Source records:
-------
(** After [index_video], the records owned by the video are exactly the
    entries built from its kept segments. *)
Lemma owned_by_indexed (vid : string) (segments : list TranscriptSegment) c :
  well_keyed c →
  owned_by vid (filter (λ kr, meta_video_id kr.2.2 ≠ vid) (records c)
                  ∪ list_to_map (entries vid segments))
  = list_to_map (entries vid segments).
Proof.
  intros Hwk. apply map_eq. intros k. apply option_eq. intros r.
  unfold owned_by.
  rewrite map_lookup_filter_Some, lookup_union_Some_raw,
    map_lookup_filter_Some. simpl. split.
  - intros [[[_ Hne] | [_ Hr]] Hvid]; done.
  - intros Hr. pose proof Hr as Hr'.
    apply lookup_entries in Hr' as (i & seg & _ & _ & -> & ->).
    split; [|done]. right. split; [|done].
    apply eq_None_not_Some. intros [r' [Hr' Hne]%map_lookup_filter_Some].
    apply Hwk in Hr'. simpl in *.
    by apply fragment_id_inj in Hr' as [? _].
Qed.

Lemma well_keyed_add_batches (vid : string) l (starts : list nat) c
    (indexed : nat) :
  well_keyed c →
  well_keyed (add_batches starts (document <$> l) (metadata vid <$> l)
                ((λ p, fragment_id vid p.1) <$> l) c indexed).1.
Proof.
  revert c indexed.
  induction starts as [|j starts IH]; intros c indexed Hwk; [done|].
  cbn [add_batches]. rewrite !slice_fmap.
  set (batch := slice l _ _).
  destruct (chromadb.add _ _ _ c) as [c'|e] eqn:Hadd; [|done].
  apply IH. unfold chromadb.add in Hadd.
  repeat (case_match; [done|]). simplify_eq. unfold well_keyed. simpl.
  rewrite zip3_fmap, foldl_add_one. apply map_Forall_union_2; [done|].
  intros k r ((i & seg') & Heq & _)%elem_of_list_to_map_2%list_elem_of_fmap.
  by simplify_eq/=.
Qed.

Lemma well_keyed_delete_video (vid : string) c :
  well_keyed c → well_keyed (delete_video vid c).
Proof.
  intros Hwk. rewrite delete_video_eq.
  intros k r [Hr _]%map_lookup_filter_Some. by apply Hwk.
Qed.

(** [index_video] keeps every record under the id built from its own
    metadata. *)
Lemma well_keyed_indexed (vid : string) (segments : list TranscriptSegment) c :
  well_keyed c → well_keyed (index_video vid segments c).1.
Proof.
  intros Hwk. unfold index_video.
  destruct segments as [|seg segs]; [done|]. rewrite collect_kept.
  by apply well_keyed_add_batches, well_keyed_delete_video.
Qed.

Lemma well_keyed_empty (n : nat) (b : bool) :
  well_keyed {| records := ∅; max_batch_size := n;
                delete_raises_on_no_match := b |}.
Proof. apply map_Forall_empty. Qed.

Lemma batch_bounds {A} (l : list A) (start : nat) :
  start ∈ range (length l) _BATCH_SIZE →
  0 < length (slice l start (start + _BATCH_SIZE)) ≤ _BATCH_SIZE.
Proof.
  rewrite range_seq. intros (j & -> & Hj)%list_elem_of_fmap.
  apply elem_of_seq in Hj as [_ Hj]. simpl in Hj.
  destruct (range_bounds (length l) _BATCH_SIZE j batch_size_pos) as [Hlt _].
  specialize (Hlt Hj). pose proof batch_size_pos.
  unfold slice. rewrite length_take, length_drop. lia.
Qed.

Lemma kept_all (segments : list TranscriptSegment) :
  (∀ seg, seg ∈ segments → Py.strip (seg_text seg) ≠ "") →
  length (kept segments) = length segments.
Proof.
  clear parse_video_id now classify _fetch_info.
  intros Hall. rewrite length_kept. f_equal.
  induction segments as [|seg segments IH]; [done|].
  rewrite filter_cons_True by (apply Hall; set_solver).
  f_equal. apply IH. intros seg' Hin. apply Hall. set_solver.
Qed.

(** C7: with the engine's ceiling at or above [_BATCH_SIZE], and for
    segments as the data model has them (text not empty after trimming),
    [index_video] stores every segment and returns their number, however
    many there are: each batch it hands to the engine holds between 1 and
    [_BATCH_SIZE] records, and the stored records are those of adding all
    entries one after another, so the batch boundaries do not show. *)
Theorem C7_chunked_indexing (vid : string)
    (segments : list TranscriptSegment) (c : Collection) :
  well_keyed c → _BATCH_SIZE ≤ max_batch_size c → segments ≠ [] →
  (∀ seg, seg ∈ segments → Py.strip (seg_text seg) ≠ "") →
  ∃ c',
    index_video vid segments c = (c', Ok (length segments))
    ∧ (∀ i seg, segments !! i = Some seg →
         records c' !! fragment_id vid i
         = Some (Py.strip (seg_text seg), metadata vid (i, seg)))
    ∧ size (owned_by vid (records c')) = length segments
    ∧ records c'
      = foldl add_one (records (delete_video vid c)) (entries vid segments)
    ∧ (∀ start, start ∈ range (length (entries vid segments)) _BATCH_SIZE →
         0 < length (slice (entries vid segments) start
                       (start + _BATCH_SIZE)) ≤ _BATCH_SIZE).
Proof.
  intros Hwk Hmax Hne Hall. eexists. split_and!.
  - rewrite index_video_spec by done. by rewrite kept_all.
  - intros i seg Hseg. simpl.
    assert ((list_to_map (entries vid segments) : gmap _ _)
              !! fragment_id vid i
            = Some (Py.strip (seg_text seg), metadata vid (i, seg))) as Hr.
    { apply lookup_entries. exists i, seg. split_and!; try done.
      apply Hall. by eapply list_elem_of_lookup_2. }
    rewrite <-(owned_by_indexed vid segments c Hwk) in Hr.
    by apply map_lookup_filter_Some in Hr as [? _].
  - simpl. rewrite owned_by_indexed by done.
    rewrite map_size_list_to_map by apply entries_NoDup.
    unfold entries. by rewrite length_fmap, kept_all.
  - simpl. by rewrite foldl_add_one, delete_video_eq.
  - intros start. apply batch_bounds.
Qed.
-------
Assignment
Return the data above in full. Keep every line exactly as it is.

Answer to this problem
(** After [index_video], the records owned by the video are exactly the
    entries built from its kept segments. *)
Lemma owned_by_indexed (vid : string) (segments : list TranscriptSegment) c :
  well_keyed c →
  owned_by vid (filter (λ kr, meta_video_id kr.2.2 ≠ vid) (records c)
                  ∪ list_to_map (entries vid segments))
  = list_to_map (entries vid segments).
Proof.
  intros Hwk. apply map_eq. intros k. apply option_eq. intros r.
  unfold owned_by.
  rewrite map_lookup_filter_Some, lookup_union_Some_raw,
    map_lookup_filter_Some. simpl. split.
  - intros [[[_ Hne] | [_ Hr]] Hvid]; done.
  - intros Hr. pose proof Hr as Hr'.
    apply lookup_entries in Hr' as (i & seg & _ & _ & -> & ->).
    split; [|done]. right. split; [|done].
    apply eq_None_not_Some. intros [r' [Hr' Hne]%map_lookup_filter_Some].
    apply Hwk in Hr'. simpl in *.
    by apply fragment_id_inj in Hr' as [? _].
Qed.

Lemma well_keyed_add_batches (vid : string) l (starts : list nat) c
    (indexed : nat) :
  well_keyed c →
  well_keyed (add_batches starts (document <$> l) (metadata vid <$> l)
                ((λ p, fragment_id vid p.1) <$> l) c indexed).1.
Proof.
  revert c indexed.
  induction starts as [|j starts IH]; intros c indexed Hwk; [done|].
  cbn [add_batches]. rewrite !slice_fmap.
  set (batch := slice l _ _).
  destruct (chromadb.add _ _ _ c) as [c'|e] eqn:Hadd; [|done].
  apply IH. unfold chromadb.add in Hadd.
  repeat (case_match; [done|]). simplify_eq. unfold well_keyed. simpl.
  rewrite zip3_fmap, foldl_add_one. apply map_Forall_union_2; [done|].
  intros k r ((i & seg') & Heq & _)%elem_of_list_to_map_2%list_elem_of_fmap.
  by simplify_eq/=.
Qed.

Lemma well_keyed_delete_video (vid : string) c :
  well_keyed c → well_keyed (delete_video vid c).
Proof.
  intros Hwk. rewrite delete_video_eq.
  intros k r [Hr _]%map_lookup_filter_Some. by apply Hwk.
Qed.

(** [index_video] keeps every record under the id built from its own
    metadata. *)
Lemma well_keyed_indexed (vid : string) (segments : list TranscriptSegment) c :
  well_keyed c → well_keyed (index_video vid segments c).1.
Proof.
  intros Hwk. unfold index_video.
  destruct segments as [|seg segs]; [done|]. rewrite collect_kept.
  by apply well_keyed_add_batches, well_keyed_delete_video.
Qed.

Lemma well_keyed_empty (n : nat) (b : bool) :
  well_keyed {| records := ∅; max_batch_size := n;
                delete_raises_on_no_match := b |}.
Proof. apply map_Forall_empty. Qed.

Lemma batch_bounds {A} (l : list A) (start : nat) :
  start ∈ range (length l) _BATCH_SIZE →
  0 < length (slice l start (start + _BATCH_SIZE)) ≤ _BATCH_SIZE.
Proof.
  rewrite range_seq. intros (j & -> & Hj)%list_elem_of_fmap.
  apply elem_of_seq in Hj as [_ Hj]. simpl in Hj.
  destruct (range_bounds (length l) _BATCH_SIZE j batch_size_pos) as [Hlt _].
  specialize (Hlt Hj). pose proof batch_size_pos.
  unfold slice. rewrite length_take, length_drop. lia.
Qed.

Lemma kept_all (segments : list TranscriptSegment) :
  (∀ seg, seg ∈ segments → Py.strip (seg_text seg) ≠ "") →
  length (kept segments) = length segments.
Proof.
  clear parse_video_id now classify _fetch_info.
  intros Hall. rewrite length_kept. f_equal.
  induction segments as [|seg segments IH]; [done|].
  rewrite filter_cons_True by (apply Hall; set_solver).
  f_equal. apply IH. intros seg' Hin. apply Hall. set_solver.
Qed.

(** C7: with the engine's ceiling at or above [_BATCH_SIZE], and for
    segments as the data model has them (text not empty after trimming),
    [index_video] stores every segment and returns their number, however
    many there are: each batch it hands to the engine holds between 1 and
    [_BATCH_SIZE] records, and the stored records are those of adding all
    entries one after another, so the batch boundaries do not show. *)
Theorem C7_chunked_indexing (vid : string)
    (segments : list TranscriptSegment) (c : Collection) :
  well_keyed c → _BATCH_SIZE ≤ max_batch_size c → segments ≠ [] →
  (∀ seg, seg ∈ segments → Py.strip (seg_text seg) ≠ "") →
  ∃ c',
    index_video vid segments c = (c', Ok (length segments))
    ∧ (∀ i seg, segments !! i = Some seg →
         records c' !! fragment_id vid i
         = Some (Py.strip (seg_text seg), metadata vid (i, seg)))
    ∧ size (owned_by vid (records c')) = length segments
    ∧ records c'
      = foldl add_one (records (delete_video vid c)) (entries vid segments)
    ∧ (∀ start, start ∈ range (length (entries vid segments)) _BATCH_SIZE →
         0 < length (slice (entries vid segments) start
                       (start + _BATCH_SIZE)) ≤ _BATCH_SIZE).
Proof.
  intros Hwk Hmax Hne Hall. eexists. split_and!.
  - rewrite index_video_spec by done. by rewrite kept_all.
  - intros i seg Hseg. simpl.
    assert ((list_to_map (entries vid segments) : gmap _ _)
              !! fragment_id vid i
            = Some (Py.strip (seg_text seg), metadata vid (i, seg))) as Hr.
    { apply lookup_entries. exists i, seg. split_and!; try done.
      apply Hall. by eapply list_elem_of_lookup_2. }
    rewrite <-(owned_by_indexed vid segments c Hwk) in Hr.
    by apply map_lookup_filter_Some in Hr as [? _].
  - simpl. rewrite owned_by_indexed by done.
    rewrite map_size_list_to_map by apply entries_NoDup.
    unfold entries. by rewrite length_fmap, kept_all.
  - simpl. by rewrite foldl_add_one, delete_video_eq.
  - intros start. apply batch_bounds.
Qed.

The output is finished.